• HOW TO COMPLETE THIS TASK:
If a line in the records below holds the word "kept", copy it.

(DATA LISTING Opens)

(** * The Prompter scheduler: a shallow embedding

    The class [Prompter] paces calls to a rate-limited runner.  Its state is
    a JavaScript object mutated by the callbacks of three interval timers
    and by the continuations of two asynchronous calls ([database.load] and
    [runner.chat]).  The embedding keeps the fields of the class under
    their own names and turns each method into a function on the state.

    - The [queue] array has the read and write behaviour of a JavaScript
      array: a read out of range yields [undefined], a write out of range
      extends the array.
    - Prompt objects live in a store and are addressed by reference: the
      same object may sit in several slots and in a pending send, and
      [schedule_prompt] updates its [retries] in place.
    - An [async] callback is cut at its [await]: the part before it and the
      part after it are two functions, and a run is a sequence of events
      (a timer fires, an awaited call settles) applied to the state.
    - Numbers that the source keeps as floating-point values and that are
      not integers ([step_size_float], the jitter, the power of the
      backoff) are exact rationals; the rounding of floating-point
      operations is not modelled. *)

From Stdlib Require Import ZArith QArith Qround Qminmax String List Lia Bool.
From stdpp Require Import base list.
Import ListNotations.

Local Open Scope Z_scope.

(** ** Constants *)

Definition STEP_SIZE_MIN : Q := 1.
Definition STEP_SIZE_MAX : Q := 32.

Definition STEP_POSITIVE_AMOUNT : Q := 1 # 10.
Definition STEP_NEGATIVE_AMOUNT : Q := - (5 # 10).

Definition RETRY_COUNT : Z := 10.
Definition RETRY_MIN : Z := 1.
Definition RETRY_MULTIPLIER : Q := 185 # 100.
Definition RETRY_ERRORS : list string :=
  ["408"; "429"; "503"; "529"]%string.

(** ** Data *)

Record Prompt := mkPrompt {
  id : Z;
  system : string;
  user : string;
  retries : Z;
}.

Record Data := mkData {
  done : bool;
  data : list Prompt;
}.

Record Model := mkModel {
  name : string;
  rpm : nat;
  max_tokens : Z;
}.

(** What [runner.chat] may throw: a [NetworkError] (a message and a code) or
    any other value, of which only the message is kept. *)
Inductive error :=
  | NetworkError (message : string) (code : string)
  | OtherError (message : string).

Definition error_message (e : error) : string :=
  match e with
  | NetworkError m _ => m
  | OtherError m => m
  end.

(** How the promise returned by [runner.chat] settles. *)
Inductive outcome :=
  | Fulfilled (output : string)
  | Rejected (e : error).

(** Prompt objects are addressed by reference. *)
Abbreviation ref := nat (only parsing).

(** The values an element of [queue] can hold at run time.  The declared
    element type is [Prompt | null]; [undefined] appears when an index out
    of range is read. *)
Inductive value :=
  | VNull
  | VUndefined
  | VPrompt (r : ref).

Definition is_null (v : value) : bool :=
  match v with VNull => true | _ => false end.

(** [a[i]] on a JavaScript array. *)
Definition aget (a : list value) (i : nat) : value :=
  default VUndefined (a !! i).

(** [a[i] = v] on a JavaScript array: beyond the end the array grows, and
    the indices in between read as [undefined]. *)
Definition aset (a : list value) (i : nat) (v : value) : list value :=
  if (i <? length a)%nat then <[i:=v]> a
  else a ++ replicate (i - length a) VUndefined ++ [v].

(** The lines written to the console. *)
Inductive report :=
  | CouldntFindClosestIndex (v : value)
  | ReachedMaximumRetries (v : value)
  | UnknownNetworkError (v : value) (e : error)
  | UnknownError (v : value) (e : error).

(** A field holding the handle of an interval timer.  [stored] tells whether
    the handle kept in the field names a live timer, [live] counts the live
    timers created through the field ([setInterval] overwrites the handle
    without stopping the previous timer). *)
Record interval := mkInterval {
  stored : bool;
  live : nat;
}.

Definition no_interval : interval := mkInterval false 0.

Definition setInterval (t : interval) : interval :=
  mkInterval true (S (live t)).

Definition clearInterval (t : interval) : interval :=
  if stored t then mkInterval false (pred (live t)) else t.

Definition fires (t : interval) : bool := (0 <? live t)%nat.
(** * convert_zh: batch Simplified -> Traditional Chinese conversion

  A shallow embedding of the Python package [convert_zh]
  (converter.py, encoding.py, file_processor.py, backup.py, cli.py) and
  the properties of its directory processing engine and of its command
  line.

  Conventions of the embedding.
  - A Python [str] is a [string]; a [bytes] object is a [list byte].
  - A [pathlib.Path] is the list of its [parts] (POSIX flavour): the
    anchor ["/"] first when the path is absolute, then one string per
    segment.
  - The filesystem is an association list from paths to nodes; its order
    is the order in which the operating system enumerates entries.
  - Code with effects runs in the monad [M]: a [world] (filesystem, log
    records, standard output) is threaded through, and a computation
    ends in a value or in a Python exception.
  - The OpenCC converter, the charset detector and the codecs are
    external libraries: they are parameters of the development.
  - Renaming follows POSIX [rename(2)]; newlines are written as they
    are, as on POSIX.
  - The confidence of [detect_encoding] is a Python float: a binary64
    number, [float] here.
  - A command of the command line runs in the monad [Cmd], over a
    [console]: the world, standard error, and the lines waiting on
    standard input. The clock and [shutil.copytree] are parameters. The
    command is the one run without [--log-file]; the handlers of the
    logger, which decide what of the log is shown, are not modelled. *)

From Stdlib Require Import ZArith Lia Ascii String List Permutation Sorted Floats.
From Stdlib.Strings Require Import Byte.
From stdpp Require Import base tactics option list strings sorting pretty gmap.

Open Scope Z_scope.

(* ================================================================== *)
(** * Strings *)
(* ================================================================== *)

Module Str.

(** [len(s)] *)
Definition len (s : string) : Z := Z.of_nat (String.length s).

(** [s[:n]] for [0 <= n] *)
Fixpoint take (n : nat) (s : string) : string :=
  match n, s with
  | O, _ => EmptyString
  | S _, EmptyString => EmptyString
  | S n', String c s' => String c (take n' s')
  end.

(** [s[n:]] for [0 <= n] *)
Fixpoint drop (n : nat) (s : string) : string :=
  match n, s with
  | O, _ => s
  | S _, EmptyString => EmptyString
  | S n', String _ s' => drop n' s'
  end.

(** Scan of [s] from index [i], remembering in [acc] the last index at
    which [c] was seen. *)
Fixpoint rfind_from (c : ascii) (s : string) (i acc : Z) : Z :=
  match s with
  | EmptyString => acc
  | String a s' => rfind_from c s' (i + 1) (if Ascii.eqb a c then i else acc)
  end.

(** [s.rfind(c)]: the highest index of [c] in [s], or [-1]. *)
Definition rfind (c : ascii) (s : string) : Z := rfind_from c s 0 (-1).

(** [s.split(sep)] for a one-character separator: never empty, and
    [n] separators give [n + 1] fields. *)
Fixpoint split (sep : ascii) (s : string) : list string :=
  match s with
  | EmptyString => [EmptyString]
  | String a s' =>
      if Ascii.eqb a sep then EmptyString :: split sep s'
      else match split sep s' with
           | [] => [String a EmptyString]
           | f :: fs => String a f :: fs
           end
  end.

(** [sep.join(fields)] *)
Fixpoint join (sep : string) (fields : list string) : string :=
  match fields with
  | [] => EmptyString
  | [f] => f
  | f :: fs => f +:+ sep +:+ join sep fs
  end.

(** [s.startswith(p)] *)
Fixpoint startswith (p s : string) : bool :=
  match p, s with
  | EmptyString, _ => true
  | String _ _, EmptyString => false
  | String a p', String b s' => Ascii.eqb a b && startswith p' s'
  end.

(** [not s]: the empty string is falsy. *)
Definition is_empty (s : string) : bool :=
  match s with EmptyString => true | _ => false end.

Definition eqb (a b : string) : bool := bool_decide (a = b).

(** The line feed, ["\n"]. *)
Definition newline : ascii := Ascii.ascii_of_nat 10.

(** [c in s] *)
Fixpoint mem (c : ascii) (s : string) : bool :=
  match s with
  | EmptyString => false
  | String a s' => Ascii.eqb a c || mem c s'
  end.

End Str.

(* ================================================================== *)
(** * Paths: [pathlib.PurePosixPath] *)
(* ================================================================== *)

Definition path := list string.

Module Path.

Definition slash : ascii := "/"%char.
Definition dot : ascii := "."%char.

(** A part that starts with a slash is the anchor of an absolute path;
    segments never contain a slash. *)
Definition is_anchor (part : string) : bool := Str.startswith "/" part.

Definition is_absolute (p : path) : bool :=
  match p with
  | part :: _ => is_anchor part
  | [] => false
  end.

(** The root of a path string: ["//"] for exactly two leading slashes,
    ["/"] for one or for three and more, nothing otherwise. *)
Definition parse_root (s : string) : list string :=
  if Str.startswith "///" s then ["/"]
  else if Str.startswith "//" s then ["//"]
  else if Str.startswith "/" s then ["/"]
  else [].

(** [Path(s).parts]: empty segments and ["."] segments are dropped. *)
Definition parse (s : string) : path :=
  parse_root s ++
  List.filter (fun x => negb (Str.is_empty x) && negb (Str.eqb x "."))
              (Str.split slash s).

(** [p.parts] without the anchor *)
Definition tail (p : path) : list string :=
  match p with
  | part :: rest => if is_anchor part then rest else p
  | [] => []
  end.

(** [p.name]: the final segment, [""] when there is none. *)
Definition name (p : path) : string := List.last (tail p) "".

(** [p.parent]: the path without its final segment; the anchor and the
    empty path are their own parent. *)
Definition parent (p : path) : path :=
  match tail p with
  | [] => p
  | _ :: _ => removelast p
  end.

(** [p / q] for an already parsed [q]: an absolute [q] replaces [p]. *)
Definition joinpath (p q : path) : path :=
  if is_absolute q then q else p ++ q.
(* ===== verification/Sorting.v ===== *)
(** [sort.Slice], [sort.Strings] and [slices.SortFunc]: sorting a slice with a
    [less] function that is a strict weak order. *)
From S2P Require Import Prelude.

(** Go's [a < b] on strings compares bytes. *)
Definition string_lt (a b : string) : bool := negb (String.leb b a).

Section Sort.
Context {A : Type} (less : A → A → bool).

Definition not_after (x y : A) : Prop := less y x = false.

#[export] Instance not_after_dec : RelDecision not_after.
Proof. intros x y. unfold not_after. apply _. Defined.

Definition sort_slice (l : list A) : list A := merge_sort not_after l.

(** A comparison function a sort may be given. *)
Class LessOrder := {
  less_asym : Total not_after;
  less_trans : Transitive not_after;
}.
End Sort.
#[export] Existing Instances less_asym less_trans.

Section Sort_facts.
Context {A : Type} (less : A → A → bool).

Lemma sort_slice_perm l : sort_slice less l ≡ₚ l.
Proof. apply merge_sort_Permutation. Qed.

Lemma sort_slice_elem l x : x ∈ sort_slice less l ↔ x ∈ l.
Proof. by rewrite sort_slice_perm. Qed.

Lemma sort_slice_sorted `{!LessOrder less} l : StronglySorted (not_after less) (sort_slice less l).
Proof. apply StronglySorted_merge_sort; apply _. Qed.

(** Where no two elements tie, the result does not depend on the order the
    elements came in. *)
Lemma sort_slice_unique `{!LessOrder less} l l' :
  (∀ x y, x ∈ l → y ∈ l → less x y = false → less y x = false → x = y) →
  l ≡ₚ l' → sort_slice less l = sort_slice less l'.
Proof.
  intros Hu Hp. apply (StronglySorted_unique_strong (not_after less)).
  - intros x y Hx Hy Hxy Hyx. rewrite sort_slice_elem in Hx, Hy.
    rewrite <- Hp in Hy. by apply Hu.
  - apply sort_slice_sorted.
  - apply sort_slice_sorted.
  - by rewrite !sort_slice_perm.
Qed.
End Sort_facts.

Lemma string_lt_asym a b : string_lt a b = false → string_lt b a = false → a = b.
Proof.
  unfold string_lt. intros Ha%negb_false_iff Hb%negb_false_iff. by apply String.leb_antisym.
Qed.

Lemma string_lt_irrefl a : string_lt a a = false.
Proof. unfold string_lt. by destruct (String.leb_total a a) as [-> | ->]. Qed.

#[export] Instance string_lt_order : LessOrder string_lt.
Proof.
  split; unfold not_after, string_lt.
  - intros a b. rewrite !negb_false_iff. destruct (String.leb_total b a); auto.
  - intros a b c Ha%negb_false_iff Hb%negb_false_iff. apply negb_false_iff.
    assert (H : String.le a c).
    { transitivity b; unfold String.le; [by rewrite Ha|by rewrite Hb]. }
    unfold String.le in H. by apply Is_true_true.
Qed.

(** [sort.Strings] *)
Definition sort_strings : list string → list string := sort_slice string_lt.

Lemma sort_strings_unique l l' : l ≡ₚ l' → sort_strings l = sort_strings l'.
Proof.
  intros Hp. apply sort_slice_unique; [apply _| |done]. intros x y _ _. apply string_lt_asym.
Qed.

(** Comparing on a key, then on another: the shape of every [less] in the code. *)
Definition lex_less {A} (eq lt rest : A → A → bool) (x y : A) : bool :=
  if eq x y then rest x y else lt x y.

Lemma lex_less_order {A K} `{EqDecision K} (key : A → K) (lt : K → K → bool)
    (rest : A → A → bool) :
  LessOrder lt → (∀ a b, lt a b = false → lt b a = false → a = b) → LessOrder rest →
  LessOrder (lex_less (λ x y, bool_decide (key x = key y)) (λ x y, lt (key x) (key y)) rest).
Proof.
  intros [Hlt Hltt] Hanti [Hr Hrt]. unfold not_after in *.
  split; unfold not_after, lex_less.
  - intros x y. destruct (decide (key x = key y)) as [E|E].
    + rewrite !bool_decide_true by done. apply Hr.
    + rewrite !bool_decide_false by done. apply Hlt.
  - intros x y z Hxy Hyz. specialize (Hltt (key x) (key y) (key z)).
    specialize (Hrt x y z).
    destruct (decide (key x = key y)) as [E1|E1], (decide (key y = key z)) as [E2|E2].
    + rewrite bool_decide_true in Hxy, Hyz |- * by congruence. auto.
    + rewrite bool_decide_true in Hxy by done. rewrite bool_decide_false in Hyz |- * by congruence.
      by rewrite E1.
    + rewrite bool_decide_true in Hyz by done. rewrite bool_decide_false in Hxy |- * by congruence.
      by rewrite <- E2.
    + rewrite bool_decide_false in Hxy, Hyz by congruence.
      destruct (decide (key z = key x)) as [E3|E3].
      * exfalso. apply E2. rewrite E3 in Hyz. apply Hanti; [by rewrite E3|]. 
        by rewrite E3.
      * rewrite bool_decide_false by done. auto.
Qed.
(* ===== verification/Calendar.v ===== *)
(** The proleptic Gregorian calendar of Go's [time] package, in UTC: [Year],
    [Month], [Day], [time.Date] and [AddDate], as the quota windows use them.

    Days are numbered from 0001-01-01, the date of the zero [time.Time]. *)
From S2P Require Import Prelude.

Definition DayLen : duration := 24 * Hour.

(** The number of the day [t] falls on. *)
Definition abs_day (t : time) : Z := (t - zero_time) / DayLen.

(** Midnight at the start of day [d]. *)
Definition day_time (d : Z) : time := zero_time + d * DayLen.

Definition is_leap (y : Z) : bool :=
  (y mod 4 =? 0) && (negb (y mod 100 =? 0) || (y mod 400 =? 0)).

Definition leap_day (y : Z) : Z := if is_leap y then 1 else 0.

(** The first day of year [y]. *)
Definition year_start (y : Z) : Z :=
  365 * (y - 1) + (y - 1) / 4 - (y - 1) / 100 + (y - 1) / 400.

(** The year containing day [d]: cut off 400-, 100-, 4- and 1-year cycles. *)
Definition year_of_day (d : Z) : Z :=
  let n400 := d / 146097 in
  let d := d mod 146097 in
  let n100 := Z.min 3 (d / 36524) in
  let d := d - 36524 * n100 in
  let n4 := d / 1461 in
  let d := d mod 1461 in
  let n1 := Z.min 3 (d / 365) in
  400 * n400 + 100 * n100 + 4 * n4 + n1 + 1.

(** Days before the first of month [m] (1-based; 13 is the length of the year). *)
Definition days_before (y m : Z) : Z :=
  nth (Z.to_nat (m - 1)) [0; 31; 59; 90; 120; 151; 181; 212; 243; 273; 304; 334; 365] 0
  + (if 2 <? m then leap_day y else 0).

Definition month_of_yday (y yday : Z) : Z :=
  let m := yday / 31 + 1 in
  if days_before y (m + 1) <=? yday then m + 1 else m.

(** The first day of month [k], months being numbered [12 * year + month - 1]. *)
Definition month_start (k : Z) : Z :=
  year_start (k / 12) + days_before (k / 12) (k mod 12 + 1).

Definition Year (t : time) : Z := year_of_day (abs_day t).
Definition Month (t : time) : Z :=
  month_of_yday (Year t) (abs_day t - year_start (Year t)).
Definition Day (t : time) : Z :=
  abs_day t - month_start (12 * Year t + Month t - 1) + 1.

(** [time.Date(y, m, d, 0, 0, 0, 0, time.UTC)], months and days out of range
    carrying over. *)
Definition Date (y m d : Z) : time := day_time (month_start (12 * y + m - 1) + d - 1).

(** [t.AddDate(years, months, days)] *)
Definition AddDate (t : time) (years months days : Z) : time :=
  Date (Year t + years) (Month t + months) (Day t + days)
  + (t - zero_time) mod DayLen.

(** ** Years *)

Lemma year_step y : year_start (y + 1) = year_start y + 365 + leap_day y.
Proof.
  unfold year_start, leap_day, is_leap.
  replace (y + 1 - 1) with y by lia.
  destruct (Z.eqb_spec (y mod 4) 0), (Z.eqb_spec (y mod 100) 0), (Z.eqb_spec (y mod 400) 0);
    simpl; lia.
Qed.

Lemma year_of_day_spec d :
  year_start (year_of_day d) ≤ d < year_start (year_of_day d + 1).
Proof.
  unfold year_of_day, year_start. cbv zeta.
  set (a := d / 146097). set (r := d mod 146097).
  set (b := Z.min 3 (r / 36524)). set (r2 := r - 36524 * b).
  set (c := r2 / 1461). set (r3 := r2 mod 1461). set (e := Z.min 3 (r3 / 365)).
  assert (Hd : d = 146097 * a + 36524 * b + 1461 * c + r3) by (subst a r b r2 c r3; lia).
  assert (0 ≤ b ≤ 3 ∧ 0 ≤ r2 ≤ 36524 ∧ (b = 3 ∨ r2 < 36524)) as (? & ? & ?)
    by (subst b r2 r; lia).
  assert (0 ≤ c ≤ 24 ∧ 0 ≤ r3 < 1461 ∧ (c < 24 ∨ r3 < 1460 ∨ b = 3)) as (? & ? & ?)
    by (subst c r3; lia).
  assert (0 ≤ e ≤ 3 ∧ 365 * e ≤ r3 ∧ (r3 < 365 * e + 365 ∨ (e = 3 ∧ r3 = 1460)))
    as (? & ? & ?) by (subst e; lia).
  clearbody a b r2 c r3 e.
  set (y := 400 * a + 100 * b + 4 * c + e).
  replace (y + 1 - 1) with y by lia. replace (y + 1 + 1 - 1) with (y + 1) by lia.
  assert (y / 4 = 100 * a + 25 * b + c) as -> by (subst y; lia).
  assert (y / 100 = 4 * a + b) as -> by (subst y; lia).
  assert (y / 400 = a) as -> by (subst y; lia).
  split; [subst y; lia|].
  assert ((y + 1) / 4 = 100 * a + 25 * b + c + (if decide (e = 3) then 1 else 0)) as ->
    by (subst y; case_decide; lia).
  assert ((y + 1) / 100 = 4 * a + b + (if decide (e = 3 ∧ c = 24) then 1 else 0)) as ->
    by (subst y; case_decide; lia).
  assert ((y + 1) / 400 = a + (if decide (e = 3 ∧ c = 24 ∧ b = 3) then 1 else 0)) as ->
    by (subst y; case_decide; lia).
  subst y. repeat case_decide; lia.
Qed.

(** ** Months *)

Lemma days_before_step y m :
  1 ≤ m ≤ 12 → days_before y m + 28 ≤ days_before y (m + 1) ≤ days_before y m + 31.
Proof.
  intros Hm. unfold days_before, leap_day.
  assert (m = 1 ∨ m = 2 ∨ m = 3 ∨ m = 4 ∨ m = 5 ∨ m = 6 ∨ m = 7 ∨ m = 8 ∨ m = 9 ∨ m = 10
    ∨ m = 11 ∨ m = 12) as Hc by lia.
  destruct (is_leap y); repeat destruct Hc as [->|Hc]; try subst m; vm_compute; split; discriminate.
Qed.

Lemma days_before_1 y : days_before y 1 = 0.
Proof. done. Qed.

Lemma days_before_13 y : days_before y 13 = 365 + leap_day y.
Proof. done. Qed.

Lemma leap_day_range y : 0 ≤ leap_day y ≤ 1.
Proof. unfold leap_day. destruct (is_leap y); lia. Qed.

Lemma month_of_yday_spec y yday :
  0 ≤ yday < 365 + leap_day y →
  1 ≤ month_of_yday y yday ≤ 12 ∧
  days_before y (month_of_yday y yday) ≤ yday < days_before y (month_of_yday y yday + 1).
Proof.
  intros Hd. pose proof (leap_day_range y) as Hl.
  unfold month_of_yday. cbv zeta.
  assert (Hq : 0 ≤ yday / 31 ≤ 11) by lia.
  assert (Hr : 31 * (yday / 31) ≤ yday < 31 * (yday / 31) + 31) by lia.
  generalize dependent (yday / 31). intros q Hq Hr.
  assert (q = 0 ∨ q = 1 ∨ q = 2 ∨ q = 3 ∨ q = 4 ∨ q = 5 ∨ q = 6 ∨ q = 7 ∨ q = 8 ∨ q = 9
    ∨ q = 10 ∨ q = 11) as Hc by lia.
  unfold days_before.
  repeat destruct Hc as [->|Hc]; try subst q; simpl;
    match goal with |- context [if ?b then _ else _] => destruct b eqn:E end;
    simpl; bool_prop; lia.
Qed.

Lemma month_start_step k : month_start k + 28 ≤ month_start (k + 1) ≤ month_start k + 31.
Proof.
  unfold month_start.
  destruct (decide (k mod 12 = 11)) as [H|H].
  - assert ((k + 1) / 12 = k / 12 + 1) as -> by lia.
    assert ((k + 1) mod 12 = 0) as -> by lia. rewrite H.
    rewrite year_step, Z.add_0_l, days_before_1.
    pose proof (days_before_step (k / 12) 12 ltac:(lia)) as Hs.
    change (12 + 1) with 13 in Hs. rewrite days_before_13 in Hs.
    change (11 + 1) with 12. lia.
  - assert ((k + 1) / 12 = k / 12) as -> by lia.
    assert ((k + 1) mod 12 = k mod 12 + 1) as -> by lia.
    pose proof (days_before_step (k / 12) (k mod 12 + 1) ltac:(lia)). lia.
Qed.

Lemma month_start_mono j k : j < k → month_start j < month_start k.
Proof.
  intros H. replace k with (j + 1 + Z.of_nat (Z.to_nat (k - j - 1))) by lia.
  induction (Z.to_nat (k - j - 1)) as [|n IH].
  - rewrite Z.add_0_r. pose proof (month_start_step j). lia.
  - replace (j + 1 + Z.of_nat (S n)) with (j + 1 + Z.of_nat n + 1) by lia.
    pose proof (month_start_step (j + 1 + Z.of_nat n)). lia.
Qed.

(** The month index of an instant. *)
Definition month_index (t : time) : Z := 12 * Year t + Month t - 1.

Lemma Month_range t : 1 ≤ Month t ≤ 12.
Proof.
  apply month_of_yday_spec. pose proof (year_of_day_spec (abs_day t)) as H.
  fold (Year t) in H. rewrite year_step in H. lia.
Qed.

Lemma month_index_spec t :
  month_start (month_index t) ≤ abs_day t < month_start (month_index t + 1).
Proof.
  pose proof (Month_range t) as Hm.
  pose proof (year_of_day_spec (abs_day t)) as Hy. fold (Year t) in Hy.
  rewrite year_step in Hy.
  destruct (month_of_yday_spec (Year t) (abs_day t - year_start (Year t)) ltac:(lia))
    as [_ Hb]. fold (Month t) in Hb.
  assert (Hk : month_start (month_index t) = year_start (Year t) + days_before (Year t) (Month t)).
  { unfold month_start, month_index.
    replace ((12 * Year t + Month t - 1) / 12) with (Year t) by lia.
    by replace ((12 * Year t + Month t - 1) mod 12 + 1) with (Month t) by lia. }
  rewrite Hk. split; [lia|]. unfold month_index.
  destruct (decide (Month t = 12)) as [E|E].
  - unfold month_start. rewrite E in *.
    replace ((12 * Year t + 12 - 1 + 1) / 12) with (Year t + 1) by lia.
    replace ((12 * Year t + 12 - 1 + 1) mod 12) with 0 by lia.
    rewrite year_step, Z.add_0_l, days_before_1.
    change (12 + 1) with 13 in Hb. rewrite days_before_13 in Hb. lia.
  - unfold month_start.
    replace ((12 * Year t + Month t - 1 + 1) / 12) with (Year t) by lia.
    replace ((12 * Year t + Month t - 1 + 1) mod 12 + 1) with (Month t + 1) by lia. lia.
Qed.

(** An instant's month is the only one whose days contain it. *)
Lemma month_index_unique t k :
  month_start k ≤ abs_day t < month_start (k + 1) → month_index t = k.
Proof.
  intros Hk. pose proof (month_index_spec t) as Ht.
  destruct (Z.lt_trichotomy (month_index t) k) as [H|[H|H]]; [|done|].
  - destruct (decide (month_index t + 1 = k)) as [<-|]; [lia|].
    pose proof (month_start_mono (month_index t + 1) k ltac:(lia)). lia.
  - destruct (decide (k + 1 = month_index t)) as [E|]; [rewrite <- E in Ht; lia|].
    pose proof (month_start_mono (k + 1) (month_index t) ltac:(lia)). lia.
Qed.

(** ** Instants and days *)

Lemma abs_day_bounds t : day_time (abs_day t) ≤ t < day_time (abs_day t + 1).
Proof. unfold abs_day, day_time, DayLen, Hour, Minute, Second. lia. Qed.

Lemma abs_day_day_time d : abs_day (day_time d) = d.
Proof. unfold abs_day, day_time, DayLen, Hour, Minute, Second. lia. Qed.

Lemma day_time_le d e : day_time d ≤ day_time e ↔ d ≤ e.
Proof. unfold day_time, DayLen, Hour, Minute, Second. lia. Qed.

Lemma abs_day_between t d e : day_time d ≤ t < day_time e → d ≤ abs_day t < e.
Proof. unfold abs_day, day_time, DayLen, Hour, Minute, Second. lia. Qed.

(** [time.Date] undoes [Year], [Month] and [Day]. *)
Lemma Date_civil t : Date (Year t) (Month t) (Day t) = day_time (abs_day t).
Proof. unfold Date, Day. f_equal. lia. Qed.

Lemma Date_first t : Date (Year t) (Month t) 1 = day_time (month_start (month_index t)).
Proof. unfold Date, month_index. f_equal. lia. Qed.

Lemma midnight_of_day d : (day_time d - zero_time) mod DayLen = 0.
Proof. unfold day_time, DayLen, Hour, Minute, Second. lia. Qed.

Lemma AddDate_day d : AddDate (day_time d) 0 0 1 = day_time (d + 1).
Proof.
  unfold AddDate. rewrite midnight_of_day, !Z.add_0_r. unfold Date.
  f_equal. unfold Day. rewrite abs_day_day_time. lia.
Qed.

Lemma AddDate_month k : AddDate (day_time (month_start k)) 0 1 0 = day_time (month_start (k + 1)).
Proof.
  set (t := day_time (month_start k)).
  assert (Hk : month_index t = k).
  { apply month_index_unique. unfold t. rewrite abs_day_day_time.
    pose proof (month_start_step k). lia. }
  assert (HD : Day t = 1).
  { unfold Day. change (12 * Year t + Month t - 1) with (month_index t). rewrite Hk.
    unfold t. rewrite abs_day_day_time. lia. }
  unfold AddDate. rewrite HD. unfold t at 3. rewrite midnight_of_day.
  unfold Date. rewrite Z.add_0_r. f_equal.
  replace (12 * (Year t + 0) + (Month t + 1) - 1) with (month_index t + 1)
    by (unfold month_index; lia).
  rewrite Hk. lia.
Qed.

(DATA LISTING Closes)

• EXERCISE ANSWER:
    any other value, of which only the message is kept. *)
    the handle kept in the field names a live timer, [live] counts the live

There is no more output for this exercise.